Multimedia Storytelling in Government: Ghazni Towers Documentation Project

Oct 3, 2014

“Content is king” is a generally accepted truth for those of us who produce digital media. But once you have compelling content, how to best present it to your audience becomes the next challenge. In recent years, Web innovators started emphasizing the effectiveness of “digital storytelling,” or content focused on individual, human experiences using compelling and engaging formats to convey information.

At the Department of State’s, Bureau of Educational and Cultural Affairs, we recently tried our hand at executing a digital storytelling effort employing rarely-used-in-government techniques to tell a story about cultural heritage, partnership, teamwork, and preservation. This venture resulted in the Towers of Victory: Ghazni Towers Documentation Project virtual exhibit, a multimedia-rich and interactive digital feature that communicates how several U.S. government entities came together to document an important part of world history in Afghanistan using high-tech laser scanning techniques and a lot of collaboration.

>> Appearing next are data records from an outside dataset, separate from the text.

(** * observ-metrics: filter engine, domain instrumentor and coordinator

    A shallow embedding of [src/core/SmartFilter.ts],
    [src/core/DomainInstrumentor.ts], [src/index.ts] and [src/types.ts].

    JavaScript numbers are read as exact rationals ([Q]); clock readings,
    durations and counters, which the code only ever produces as integers,
    are [Z].  Code that reads the clock, draws random numbers, calls the
    tracing SDK, the console or a callback runs in a monad over a [World]
    that also collects the calls made; a thrown value leaves the state
    changes and the calls made so far in place, as in JavaScript.  An
    awaited promise is run to its end before the next statement; the
    interleaving of calls that are in flight together is not modelled. *)

From Stdlib Require Import String Ascii List ZArith QArith Lia Lqa Bool DecimalString
  Permutation.
Import ListNotations.
Open Scope string_scope.

(** ** Strings and regular expressions *)

Module Js.

(** [String.prototype.includes]. *)
Fixpoint includes (hay needle : string) : bool :=
  if prefix needle hay then true
  else match hay with
       | EmptyString => false
       | String _ rest => includes rest needle
       end.

Definition lower_ascii (c : ascii) : ascii :=
  let n := nat_of_ascii c in
  if andb (Nat.leb 65 n) (Nat.leb n 90) then ascii_of_nat (n + 32) else c.

Fixpoint toLowerCase (s : string) : string :=
  match s with
  | EmptyString => EmptyString
  | String c rest => String (lower_ascii c) (toLowerCase rest)
  end.

Fixpoint drop (n : nat) (s : string) : string :=
  match n, s with
  | O, _ => s
  | S k, String _ rest => drop k rest
  | S _, EmptyString => EmptyString
  end.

The many lessons our team learned while developing this feature provides a helpful case study for anyone who wants to undertake a similar project. The following steps helped guide us during this process:

1. Identify Your Audience

Once you’ve identified your story, identifying your audience is the first step in the process of creating compelling online content. Defining your audience can be a bit tricky. The most common answer we hear to the “who is your audience” question is: Everyone! But the more you can target those interested in your content, the more you can tailor it to them. In our case, we honed our content for cultural preservationists, those in the architectural field, and history buffs while maintaining accessibility for the general public.

Achieving that balance for this piece proved challenging. We wanted to describe the project’s advanced laser scanning techniques in detail and showcase the high-tech and innovative processes, but also wanted to present the information as a story, rather than having it read like a document.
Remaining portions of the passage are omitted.